Les ONG craignent de voir le contrôle sur leurs comptes et leurs activités - déjà surveillés par le pouvoir fédéral - s'accroître. Elles ont à l'esprit l'exemple de l'ONG Conseil danois pour les réfugiés, active depuis 1998 dans le soutien aux victimes du conflit en Tchétchénie, qui avait été "muselée" en février 2006 sur injonction de celui qui était alors le premier ministre tchétchène par intérim, Ramzan Kadyrov, outré par la publication des caricatures du prophète Mahomet au Danemark.
"Nous ne dictons de conditions à personnes (...). Mais si les organisations se sont fixé pour but d'aider la République tchétchène et son peuple à sortir rapidement d'une situation économique qui n'est pas simple, alors nous devons travailler main dans la main", a expliqué le numéro un tchétchène, voulant sans doute dédramatiser la situation et montrer que les ONG peuvent désormais travailler sans danger.
"UN SUBTERFUGE"
Les ONG opérant à partir des républiques voisines sommées de s'installer à Grozny"

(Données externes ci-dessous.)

(* ================================================================= *)
(** ** Python containers and builtins *)

(** [dict] with [str] keys: unique keys, insertion order. *)
Module Dict.

Definition t (V : Type) : Type := list (string * V).

Definition empty {V : Type} : t V := [].

(** [d.get(k)] *)
Fixpoint get {V : Type} (k : string) (d : t V) : option V :=
  match d with
  | [] => None
  | (k', v) :: d' => if String.eqb k k' then Some v else get k d'
  end.

(** [d[k] = v]: an existing key keeps its position, a new key goes last. *)
Fixpoint set {V : Type} (k : string) (v : V) (d : t V) : t V :=
  match d with
  | [] => [(k, v)]
  | (k', v') :: d' =>
      if String.eqb k k' then (k', v) :: d' else (k', v') :: set k v d'
  end.

(** [k in d] *)
Definition mem {V : Type} (k : string) (d : t V) : bool :=
  match get k d with Some _ => true | None => false end.

Definition items {V : Type} (d : t V) : list (string * V) := d.
Definition values {V : Type} (d : t V) : list V := map snd d.
Definition keys {V : Type} (d : t V) : list string := map fst d.

End Dict.

Section Sorting.

Variables (A : Type) (ltb : A -> A -> bool).

(** Insert [x], which stood before every element of [l] in the input, into
    the sorted [l]: it passes only the elements strictly below it, so equal
    elements keep their input order. *)
Fixpoint insert (x : A) (l : list A) : list A :=
  match l with
  | [] => [x]
  | y :: l' => if ltb y x then y :: insert x l' else x :: y :: l'
  end.

(** [sorted(l)] under the comparison [ltb]. *)
Definition py_sorted (l : list A) : list A := fold_right insert [] l.

End Sorting.

Arguments insert {A} ltb x l.
Arguments py_sorted {A} ltb l.

(** [sorted(l, key=f)] with [str] keys. *)
Definition sorted_by_key {A : Type} (key : A -> string) (l : list A) : list A :=
  py_sorted (fun a b => PyStr.lt (key a) (key b)) l.

(** [sum(l)] *)
Definition py_sum (l : list float) : float := fold_left PrimFloat.add l 0%float.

Il s'agit d'une ingérence ouverte des autorités dans les activités des ONG, a déclaré Rouslan Badalov, directeur de l'organisation de défense des droits de l'homme Comité tchétchène du salut national. Le fait d'affirmer que le transfert des bureaux en Tchétchénie fera augmenter les prélèvements fiscaux versés au budget local et permettra de régler le problème du chômage n'est qu'un subterfuge."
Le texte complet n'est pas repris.